Beira-Mar Béra-Mar
- Full name: Beira-Mar Desportivo Clube
- Ground: Campo de Futebol de Tarrafal, Ribeira Grande, Cape Verde Estádio João Serra, Ponta do Sol, Cape Verde
- Capacity: 2,000
- League: Santo Antão North Zone Premier Division
- 2016–17: 4th

= CD Beira-Mar (Ribeira Grande) =

Football club in Cape Verde

Beira-Mar Desportivo Clube or Clube Desportivo Beira-Mar (Capeverdean Crioulo, ALUPEC or ALUPEK and the São Vicente Crioulo: Béra-Mar) is a football club that had played in the Premier division and plays in the Santo Antão Island League South Zone in Cape Verde. It is based in the town of Ribeira Grande in the northwestern part of the island of Santo Antão.

==History==
The club is one of the most important formed by young players. Unlike the clubs of Maio and Tarrafal, the club is not an affiliate to Aveiro, Portugal's S.C. Beira-Mar, the logo and uniforms are different. The team won their first title in 2006 and entered for the first time in the National Division after the break-up into two island league zones, they would be placed in Group B and got only a single win and four points. Beira Mar was the fourth club from the north of the island to win a championship title and appear at the national championships.
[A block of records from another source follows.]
Definition starttls {L} (s : smtp_server) : Task L unit :=
  match starttls_raises env with
  | Some e => log (StartTLS false) ;; raise e
  | None => log (StartTLS true)
  end.

Definition login {L} (s : smtp_server) (user password : string) : Task L unit :=
  match login_raises env with
  | Some e => log (Login user password false) ;; raise e
  | None => log (Login user password true)
  end.

Definition sendmail {L} (s : smtp_server) (sender : string)
           (rcpts : list string) (msg : MIMEMultipart) : Task L unit :=
  match sendmail_raises env with
  | Some e => log (Sendmail sender rcpts msg false) ;; raise e
  | None => log (Sendmail sender rcpts msg true)
  end.

(** [server.quit()]: the socket is closed whether or not the QUIT
    exchange raises. *)
Definition quit {L} (s : smtp_server) : Task L unit :=
  log Quit ;; set_smtp_link Closed ;;
  match quit_raises env with
  | Some e => raise e
  | None => mret tt
  end.

(** *** [fetch_mysql_data_and_save_as_csv] *)

(** Lines 72-98: the query, under [try]/[except]/[finally]; the value is
    the [df] the rest of the task uses. *)
Definition run_query : Task fetch_locals Csv.DataFrame :=
  set_local (fun _ => {| conn := None |}) ;;
  try_finally
    (try_except
       (print "Establishing direct connection to MySQL..." ;;
        c ← mysql_connector_connect (db_config cfg);
        set_local (fun _ => {| conn := Some c |}) ;;
        print "Connection successful." ;;
        print "Executing MySQL query..." ;;
        df ← pd_read_sql sql_query c;
        print ("Successfully fetched "
               +:+ Csv.decimal (Z.of_nat (length (Csv.rows df)))
               +:+ " rows from the database.") ;;
        mret df)
       is_mysql_error
       (fun err =>
          print ("Error connecting to MySQL: " +:+ exn_text err) ;;
          raise err))
    (l ← get_local;
     match conn l with
     | Some c =>
         connected ← is_connected c;
         when connected
           (close c ;; print "MySQL connection is closed.")
     | None => mret tt
     end).

(** Lines 100-107: the file is removed if present, then written. *)
Definition save_csv {L} (df : Csv.DataFrame) : Task L string :=
  print ("Saving data to CSV at: " +:+ CSV_FILE_PATH) ;;
  present ← os_path_exists CSV_FILE_PATH;
  when present (os_remove CSV_FILE_PATH) ;;
  to_csv df CSV_FILE_PATH ;;
  print "CSV file created successfully." ;;
  mret CSV_FILE_PATH.

Definition fetch_mysql_data_and_save_as_csv : Task fetch_locals string :=
  df ← run_query;
  save_csv df.

(** *** [send_email_with_attachment] *)

Definition recipient_emails (kwargs : Context) : string :=
  default (default_recipient_emails cfg) (conf kwargs !! "recipient_emails").

Definition subject (kwargs : Context) : string :=
  "Daily Leads Report - " +:+ ds kwargs.

Definition body (kwargs : Context) : string :=
  body_before_ds +:+ ds kwargs +:+ body_after_ds.

(** Lines 124-140: headers and the HTML part. *)
Definition envelope (kwargs : Context) : MIMEMultipart :=
  attach (MIMEText (body kwargs) "html")
    (set_header "Subject" (subject kwargs)
      (set_header "To" (header_to cfg)
        (set_header "From" (header_from cfg)
          {| headers := []; parts := [] |}))).
(** * web3/geth.py: the Geth namespace bindings

    The file binds the node's management namespaces (personal, admin,
    miner, txpool) to Python classes.  Every method body is a single
    forwarding call to a [Method] object imported from [web3._utils.*].

    The development below embeds
    - Python values, exceptions and a store of mutable objects,
    - method bodies as small effect programs ([prog]) that can issue a
      JSON-RPC request through the dispatcher, write to an object, raise
      and catch,
    - Python's positional calling convention with default values,
    - the classes of geth.py, attribute by attribute, in source order. *)

From stdpp Require Import base strings list gmap.
From Stdlib Require Import ZArith Ascii Bool Lia.
#[local] Set Warnings "-register-all".
Import ListNotations.
Local Open Scope string_scope.
Local Open Scope list_scope.

(** ** Python values and the object store *)

Definition loc := nat.

Inductive value : Type :=
| VNone
| VBool (b : bool)
| VInt (z : Z)
| VStr (s : string)
| VList (vs : list value)
| VRef (l : loc).

(** A mutable dict object (TxParams, an EIP-712 message) lives in the store
    and is passed around by reference. *)
Definition object := gmap string value.
Definition store := gmap loc object.

Definition set_item (l : loc) (key : string) (v : value) (st : store) : store :=
  <[l := <[key := v]> (default ∅ (st !! l))]> st.

Record exn := Exn { exc_type : string; exc_args : list value }.

Inductive outcome : Type :=
| Returned (v : value)
| Raised (e : exn).
(** * Mooncake store: the randomized allocation strategy

    A shallow embedding of [mooncake-store/include/allocation_strategy.h]
    ([RandomAllocationStrategy::Allocate]) and the properties of it that the
    design document states.

    The buffer allocators ([allocator.h]) and the random engine with its
    [std::uniform_int_distribution] are not part of that header: they are
    interfaces here ([BufferAllocator], [UniformRandomSource]), and every
    theorem holds for all their implementations. *)

From stdpp Require Import base numbers list sets strings.

Open Scope N_scope.

(** ** [size_t] arithmetic

    [size_t] values are naturals [N]; the two places where the code computes
    on them without a guard wrap around at [2^64] as unsigned arithmetic
    does. *)

Definition SIZE_MAX_plus_1 : N := 2 ^ 64.

(** [a - b] on [size_t], for [a], [b] below [2^64]: it wraps when [a < b]. *)
Definition size_sub (a b : N) : N :=
  if decide (b ≤ a) then a - b else a + SIZE_MAX_plus_1 - b.

(** [a + b] on [size_t], for [a], [b] below [2^64]. *)
Definition size_add (a b : N) : N :=
  if decide (a + b < SIZE_MAX_plus_1) then a + b else a + b - SIZE_MAX_plus_1.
In the early 2010s, the club suffered from financial problems and the club withdrawal reduced the number of teams in the north zone. The club was relegated in mid 2014 to the regional Second Division and played for a year there. The club was first place in the Second Division in the 2014–15 season and returned to the league, the club finished 3rd behind Paulense with 15 points and four wins, the club scored 20 goals, it was the highest in the season which was tied with Paulense.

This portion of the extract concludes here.